The law for the believer is like a guardrail on a winding mountain
road. If you happen to drive too closely
to that 3,000 foot drop off, the guardrail, how should we
say it, gently pushes you back. Well, maybe not so gently, but
it keeps us from destruction, doesn't it? That's God's glorious
delight in his believers' lives by his law, which tells us something
to which we can already connect to where we're going in a minute.

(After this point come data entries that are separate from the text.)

(** [json.loads(s)] under a nesting limit. *)
Definition decode (limit : nat) (s : string) : result pyval :=
  match scan_value limit (S (String.length s)) 0 (skip_ws s) with
  | Found v r =>
      match skip_ws r with
      | EmptyString => Ok v
      | _ => Raise decode_error
      end
  | Failed why => Raise (exn_of_failure why)
  end.

(** [json.loads(s)] *)
Definition loads (s : string) : result pyval :=
  decode (recursion_limit - frames_in_use) s.

End Json.

(** ** Vocabulary of the statements *)

(** The [Message] that a flush owes for the text in the buffer. *)
Definition pending_message (s : relay_state) : list event :=
  if PyStr.nonempty (token_buffer s) then [Message (token_buffer s)] else [].

(** The state with the event tag cleared ([current_event = None]). *)
Definition clear_tag (s : relay_state) : relay_state :=
  mkState None (token_buffer s) (last_flush s) (emitted s) (ticks s).

(** A decoded frame whose [choices[0].delta.content] is the text [c],
    through the accessors of line 228-229. *)
Definition token_frame (data : pyval) (c : string) : Prop :=
  exists choices first delta,
    Py.get data "choices" PNone = Ok choices
    /\ Py.truthy choices = true
    /\ Py.item0 choices = Ok first
    /\ Py.get first "delta" (PDict []) = Ok delta
    /\ Py.get delta "content" (PStr "") = Ok (PStr c).

(** A decoded frame whose [choices[0].delta.content] is the object [x]. *)
Definition frame_content (data x : pyval) : Prop :=
  exists choices first delta,
    Py.get data "choices" PNone = Ok choices
    /\ Py.truthy choices = true
    /\ Py.item0 choices = Ok first
    /\ Py.get first "delta" (PDict []) = Ok delta
    /\ Py.get delta "content" (PStr "") = Ok x.

(** A data line that the decoder reads as a token frame with the non-empty
    text [c]. *)
Definition token_line (json_loads : string -> result pyval) (raw c : string) : Prop :=
  exists d v,
    PyStr.strip raw = "data: " ++ d
    /\ d <> "[DONE]"
    /\ json_loads d = Ok v
    /\ token_frame v c
    /\ PyStr.nonempty c = true.


(** A line whose payload, if it is a data line other than the sentinel, is
    decoded to an object or rejected as malformed. *)
Definition object_or_malformed (json_loads : string -> result pyval) (raw : string)
  : Prop :=
  forall d,
    PyStr.strip raw = "data: " ++ d ->
    d <> "[DONE]" ->
    (exists kv, json_loads d = Ok (PDict kv))
    \/ (exists msg, json_loads d = Raise (JSONDecodeError msg)).

(** Instances of [Exception], the class of the last handler. *)
Definition is_Exception (e : exn) : bool :=
  match e with PyBaseException _ => false | _ => true end.

(** The sink never raises an exception outside [Exception]. *)
Definition sink_raises_Exception_only (em : option sink) : Prop :=
  forall f h ev e, em = Some f -> f h ev = Some e -> is_Exception e = true.

(** Neither does the transport, on entry or in the body. *)
Definition transport_raises_Exception_only (tr : request -> transport_result) : Prop :=
  forall req e,
    (tr req = StreamRaises e -> is_Exception e = true)
    /\ (forall code lines, tr req = Response code lines (Some e) -> is_Exception e = true).

(** A computation that raises instances of [Exception] only. *)
Definition raises_Exception_only {A} (m : M A) : Prop :=
  forall s e s', m s = (Raise e, s') -> is_Exception e = true.

(** ** The outbound payload (lines 138-177) *)

Module Payload.

(** The valves that the payload copies and nothing else reads. *)
Record CopiedValves : Type := mkCopiedValves {
  ANTHROPIC_API_KEY : string;
  OPENAI_API_KEY : string;
  OLLAMA_BASE_URL : string;
  DOCLING_BASE_URL : string;
  CUSTOM_SYSTEM_PROMPT : string;
  COMPACTION_LLM_PROVIDER : string;
  COMPACTION_LLM_MODEL : string;
  ENABLE_COMPACTION : bool
}.

(** The arguments of [pipe] that the payload is built from, by their
    annotations: a dict, dicts or [None], a list or [None], a str or [None]. *)
Record Call : Type := mkCall {
  body : list (string * pyval);
  __user__ : option (list (string * pyval));
  __metadata__ : option (list (string * pyval));
  __files__ : option (list pyval);
  __chat_id__ : option string
}.

(** [a and b], [a or b]: the operand that decides, not its truth value. *)
Definition py_and (a b : pyval) : pyval := if Py.truthy a then b else a.
Definition py_or (a b : pyval) : pyval := if Py.truthy a then a else b.

(** Lines 103-121: the object that the method returns. *)
Definition _has_tools_enabled (v : Valves) : pyval :=
  let has_web_tools :=
    py_and (PStr (TAVILY_API_KEY v))
           (py_or (py_or (PBool (ENABLE_WEB_SEARCH v)) (PBool (ENABLE_WEB_SCRAPE v)))
                  (PBool (ENABLE_DEEP_RESEARCH v))) in
  let has_image_tools :=
    py_and (PStr (COMFYUI_BASE_URL v))
           (py_or (py_or (PBool (ENABLE_IMAGE_GENERATION v)) (PBool (ENABLE_IMAGE_EDIT v)))
                  (PBool (ENABLE_IMAGE_BLEND v))) in
  let has_file_recall :=
    py_and (PStr (FILE_RECALL_INSTANCE_ID v)) (PBool (ENABLE_FILE_RECALL v)) in
  py_or (py_or (py_or (py_or (py_or has_web_tools has_image_tools)
                             (PBool (ENABLE_SANDBOX v)))
                      (PBool (ENABLE_MEMORY v)))
               (PBool (ENABLE_DATE_TIME v)))
        has_file_recall.

(** [x or {}] for an optional dict, [x or []] for an optional list: the
    items of the result. *)
Definition or_empty_dict (x : option (list (string * pyval)))
  : list (string * pyval) :=
  match x with
  | Some d => d
  | None => []
  end.

Definition or_empty_list (x : option (list pyval)) : list pyval :=
  match x with
  | Some l => l
  | None => []
  end.
(** Writing into a page table moves no table. *)
Lemma table_at_write_page dm r self self' t i e d w :
  tree_ok dm r self → dm !! t = Some 3%nat → wrote self self' t i e → (d ≤ 3)%nat →
  table_at self' r d w = table_at self r d w.
Proof.
  intros [own Ho] Hdm Hw Hd. apply table_at_frame; [done|]. intros d' t' Hd' Ht'.
  eapply wrote_ne; [done|apply idx_bound|]. intros [= -> _].
  destruct (table_at_own dm own r self Ho d' w t ltac:(lia) Ht') as (pl & Hpl & _).
  apply (owned_depth _ _ _ _ Ho) in Hpl. rewrite Hdm in Hpl. simplify_eq. lia.
Qed.
End tree.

The law is very firm. It moves us, not we it. But the Christian, the Christian
as a sinner still, we want a firm hand because God's love is God's
law for the Christian and it shapes us and keeps us. So people of God, when we come
later to the third use of the law, when we come later to the
third use of the law, we will see that joy, peace, flourishing,
and freedom, as Paul would say it in Galatians, freedom comes
from God's law. But the catechism has us Secondly,
the law has this incredibly important purpose. Notice the juxtaposition, the
contrast. Paul now says, we also know. That means from the original
language, now I'm gonna go now in a different direction. Something
else is as equally true as what was just said in verse eight,
and it is said in verse nine this, and also we know. But I pause and ask the question,
do we? Now if we're just thinking about
churches in the West and I've I've been saying we're thinking
of this broadly, not thinking of just faithful, reformed and
Presbyterian churches, which I hope about what I'm going to
say of them is true, but churches more broadly. Let me ask you
another question. What percentage would you say
of let's think American churches for a moment? Which percentage
of all American churches still read the law of God every Sunday? Now, I don't know if we would
come to an agreement about what that percentage is, except I
think we would agree, us here tonight, that it's sadly probably
quite low. Why is that? What's going on? But there's another thing to
ask about that. Maybe you think I'm going off
on a tangent, but let me ask you this question. Why is the
practice of the reading of the law in corporate worship, whether
it is done or not, why is that an important assessment metric? Why should we be concerned about
what percentage of churches do or don't do that? Because the
law makes law breakers. Now let's refine that statement.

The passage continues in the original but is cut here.